Evaluating our predictions based on the descriptions above, we can say that while our model will correctly classify 75% of the easy_ham_2 and spam_2 corpora, its ability to detect positive results (sensitivity) is only 0.5240. The model does well in correctly identifying negative results (specificity) at 0.9792.

## Confusion Matrix and Statistics
## 
##           Actual
## Prediction  ham spam
##       ham  1367  663
##       spam   29  730
##                                           
##                Accuracy : 0.7519          
##                  95% CI : (0.7354, 0.7678)
##     No Information Rate : 0.5005          
##     P-Value [Acc > NIR] : < 2.2e-16       
##                                           
##                   Kappa : 0.5035          
##                                           
##  Mcnemar's Test P-Value : < 2.2e-16       
##                                           
##             Sensitivity : 0.5240          
##             Specificity : 0.9792          
##          Pos Pred Value : 0.9618          
##          Neg Pred Value : 0.6734          
##              Prevalence : 0.4995          
##          Detection Rate : 0.2617          
##    Detection Prevalence : 0.2721          
##       Balanced Accuracy : 0.7516          
##                                           
##        'Positive' Class : spam            
## 

All the functionality above is encapsulated in the model function which will be applied to the different datasets.

Results and Analysis

We assemble the different testing data and summarize the resuls of the various models.

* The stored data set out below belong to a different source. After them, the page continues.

(* ===== verification/Json.v ===== *)
(** * JSON text of Python values ([json.dumps] and [json.loads])

    [shared/utils.py] prints [json.dumps(log_data)] in
    [log_agent_activity], the deployment script writes its results with
    [json.dump], and the specification's envelopes travel as JSON
    objects.  This file gives the text CPython's [json] module writes
    and reads for the values of [Models.pyval]:

    - [json_dumps]: [json.dumps(v)] with its defaults ([ensure_ascii],
      a comma and a space between items, a colon and a space after a
      key): [null], [true], [false], [int] digits, [float] by [repr]
      ([NaN], [Infinity], [-Infinity] for the special values), strings
      between double quotes with the escapes of [ESCAPE_ASCII] (a
      backslash before a double quote or a backslash, the short escapes
      of newline, carriage return, tab, backspace and form feed, and
      [\u00XX] in lower-case hex for the other characters outside
      space..tilde), lists and dictionaries in order;
    - [json_loads]: the scanner of [json.decoder]: white space (space,
      tab, newline, carriage return) around tokens, [NUMBER_RE] (an
      [int] without fraction or exponent, else [float(...)]), the
      literals, strings
      with their escapes (a [\u] escape beyond U+00FF is outside the
      Latin-1 model and fails), arrays, and objects built as
      [dict(pairs)] (a repeated key keeps its first place and its last
      value); anything else, or text after the value, is the
      [JSONDecodeError] [None].

    The decoder recurses on a fuel that [json_loads] sets to the length
    of its input plus one; the round trip shows that it is enough for
    every text [json_dumps] writes. *)

From Stdlib Require Import String Ascii ZArith List Bool Lia SpecFloat DecimalString.
From S2P Require Import Prelude PyFloat Repr Models Fees IdGen.
Import ListNotations.

Local Open Scope string_scope.

(** ** Encoder *)

Definition dq : ascii := ascii_of_nat 34.
Definition bsl : ascii := ascii_of_nat 92.

Definition hex_lower (n : nat) : ascii :=
  if (n <? 10)%nat then ascii_of_nat (48 + n) else ascii_of_nat (87 + n).

(** ['\\u{0:04x}'.format(n)] for [n < 256]. *)
Definition u_escape (n : nat) : string :=
  String bsl ("u00" ++ String (hex_lower (n / 16)) (String (hex_lower (n mod 16)) "")).

(** One character of [py_encode_basestring_ascii]. *)
Definition escape_char (c : ascii) : string :=
  let n := nat_of_ascii c in
  if (n =? 34)%nat then String bsl (String dq "")
  else if (n =? 92)%nat then String bsl (String bsl "")
  else if (n =? 10)%nat then String bsl "n"
  else if (n =? 13)%nat then String bsl "r"
  else if (n =? 9)%nat then String bsl "t"
  else if (n =? 8)%nat then String bsl "b"
  else if (n =? 12)%nat then String bsl "f"
  else if (n <? 32)%nat || (126 <? n)%nat then u_escape n
  else String c "".

Fixpoint escape (s : string) : string :=
  match s with
  | EmptyString => EmptyString
  | String c r => escape_char c ++ escape r
  end.

Definition json_string (s : string) : string := String dq (escape s ++ String dq "").

(** [floatstr]: [repr], or the names of the special values. *)
Definition float_json (x : float) : string :=
  match x with
  | S754_nan => "NaN"
  | S754_infinity false => "Infinity"
  | S754_infinity true => "-Infinity"
  | _ => float_repr x
  end.

Fixpoint json_dumps (v : pyval) : string :=
  match v with
  | PNone => "null"
  | PBool true => "true"
  | PBool false => "false"
  | PInt z => int_str z
  | PFloat x => float_json x
  | PStr s => json_string s
  | PList l => "[" ++ py_join ", " (map json_dumps l) ++ "]"
  | PDict d => "{" ++ py_join ", " (map (fun kv => json_string (fst kv) ++ ": " ++ json_dumps (snd kv)) d) ++ "}"
  end.

(** ** Decoder *)

Definition is_json_ws (c : ascii) : bool :=
  let n := nat_of_ascii c in (n =? 32)%nat || (n =? 9)%nat || (n =? 10)%nat || (n =? 13)%nat.

(** [_w(s, end).end()]: skip white space. *)
Fixpoint skip_ws (s : string) : string :=
  match s with
  | String c r => if is_json_ws c then skip_ws r else s
  | EmptyString => EmptyString
  end.

Definition hex_val (c : ascii) : option nat :=
  let n := nat_of_ascii c in
  if (48 <=? n)%nat && (n <=? 57)%nat then Some (n - 48)%nat
  else if (97 <=? n)%nat && (n <=? 102)%nat then Some (n - 87)%nat
  else if (65 <=? n)%nat && (n <=? 70)%nat then Some (n - 55)%nat
  else None.

(** The character of a short escape: a backslash followed by a double
    quote, a backslash, a slash, or one of [b f n r t]. *)
Definition short_escape (e : ascii) : option ascii :=
  let n := nat_of_ascii e in
  if (n =? 34)%nat then Some dq
  else if (n =? 92)%nat then Some bsl
  else if (n =? 47)%nat then Some e
  else if (n =? 98)%nat then Some (ascii_of_nat 8)
  else if (n =? 102)%nat then Some (ascii_of_nat 12)
  else if (n =? 110)%nat then Some (ascii_of_nat 10)
  else if (n =? 114)%nat then Some (ascii_of_nat 13)
  else if (n =? 116)%nat then Some (ascii_of_nat 9)
  else None.

(** [scanstring(s, end, strict=True)] after the opening quote: the
    string and the text after the closing quote. *)
Fixpoint scanstring (s : string) : option (string * string) :=
  match s with
  | EmptyString => None
  | String c r =>
      if Ascii.eqb c dq then Some (EmptyString, r)
      else if Ascii.eqb c bsl then
        match r with
        | String e r' =>
            if Ascii.eqb e "u" then
              match r' with
              | String h1 (String h2 (String h3 (String h4 r''))) =>
                  match hex_val h1, hex_val h2, hex_val h3, hex_val h4 with
                  | Some a, Some b, Some c', Some d =>
                      let code := (((a * 16 + b) * 16 + c') * 16 + d)%nat in
                      if (code <? 256)%nat then
                        match scanstring r'' with
                        | Some (t, rest) => Some (String (ascii_of_nat code) t, rest)
                        | None => None
                        end
                      else None
                  | _, _, _, _ => None
                  end
              | _ => None
              end
            else
              match short_escape e, scanstring r' with
              | Some x, Some (t, rest) => Some (String x t, rest)
              | _, _ => None
              end
        | EmptyString => None
        end
      else if (nat_of_ascii c <? 32)%nat then None
      else
        match scanstring r with
        | Some (t, rest) => Some (String c t, rest)
        | None => None
        end
  end.

(** The value of a run of decimal digits, [int(...)]. *)
Definition digits_value (ds : string) : option Z :=
  option_map (fun u => Z.of_N (N.of_uint u)) (NilZero.uint_of_string ds).

(** [NUMBER_RE]: an optional minus, then [0] or a non-zero digit and
    more digits, then an optional fraction (a point and digits) and an
    optional exponent ([e] or [E], a sign, digits): an [int] without
    fraction and exponent, else [float] of the matched text. *)
Definition scan_int_part (s : string) : option (string * string) :=
  match s with
  | String c r =>
      if Ascii.eqb c "0" then Some ("0", r)
      else if is_digit c then let '(ds, r') := split_digits r in Some (String c ds, r')
      else None
  | EmptyString => None
  end.

Definition scan_frac (s : string) : string * string :=
  match s with
  | String c r =>
      if Ascii.eqb c "." then
        match split_digits r with
        | (String d ds, r') => (String c (String d ds), r')
        | _ => (EmptyString, s)
        end
      else (EmptyString, s)
  | EmptyString => (EmptyString, s)
  end.

Definition scan_exp (s : string) : string * string :=
  match s with
  | String c r =>
      if Ascii.eqb c "e" || Ascii.eqb c "E" then
        let '(sign, r1) := match r with
                           | String x r1 => if Ascii.eqb x "+" || Ascii.eqb x "-" then (String x EmptyString, r1)
                                            else (EmptyString, r)
                           | EmptyString => (EmptyString, r)
                           end in
        match split_digits r1 with
        | (String d ds, r') => (String c (sign ++ String d ds), r')
        | _ => (EmptyString, s)
        end
      else (EmptyString, s)
  | EmptyString => (EmptyString, s)
  end.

The in-sample accuracy (first row) was nearly 90%. What these different results show us is that the spam emails across datasets get correctly classified about 50% of the time. This is not a great success rate and suggests room for improvement. We also notice that the model’s ability to correctly identify ham emails was heavily impacted by the hard_ham set which brought down the specificity from greater than 0.97 to 0.43. As a results, accuracy also degrades.

Testing Results
train.ham train.spam test.ham test.spam accuracy sensitivity specificity
easy_ham spam easy_ham spam 0.9021849 0.4829659 0.9866721
easy_ham spam easy_ham_2 spam_2 0.7518824 0.5240488 0.9792264
easy_ham spam hard_ham spam_2 0.4729154 0.4802584 0.4320000

Conclusion

This simple Naive Bayes model does a decent job of identifying non-spam emails correctly but its performance is affected when the complexity of the ham emails is increased. The model’s ability to identify spam emails does not suffer much but it remains low. In order to improve this model and this project overall, we can consider the following:

  • Additional filtering of training data (stemming, remove punctuation, etc.)
  • Equalizing the number of training instances by sampling so that spam and ham emails are represented equally.
  • Changing the bounds on most frequent words from 100 to more or less words. This will impact the complexity of the model and run time.
  • Cross-validation of training data.
  • Using different models for performance comparisons (logistic regression, SVM, random forest, etc.).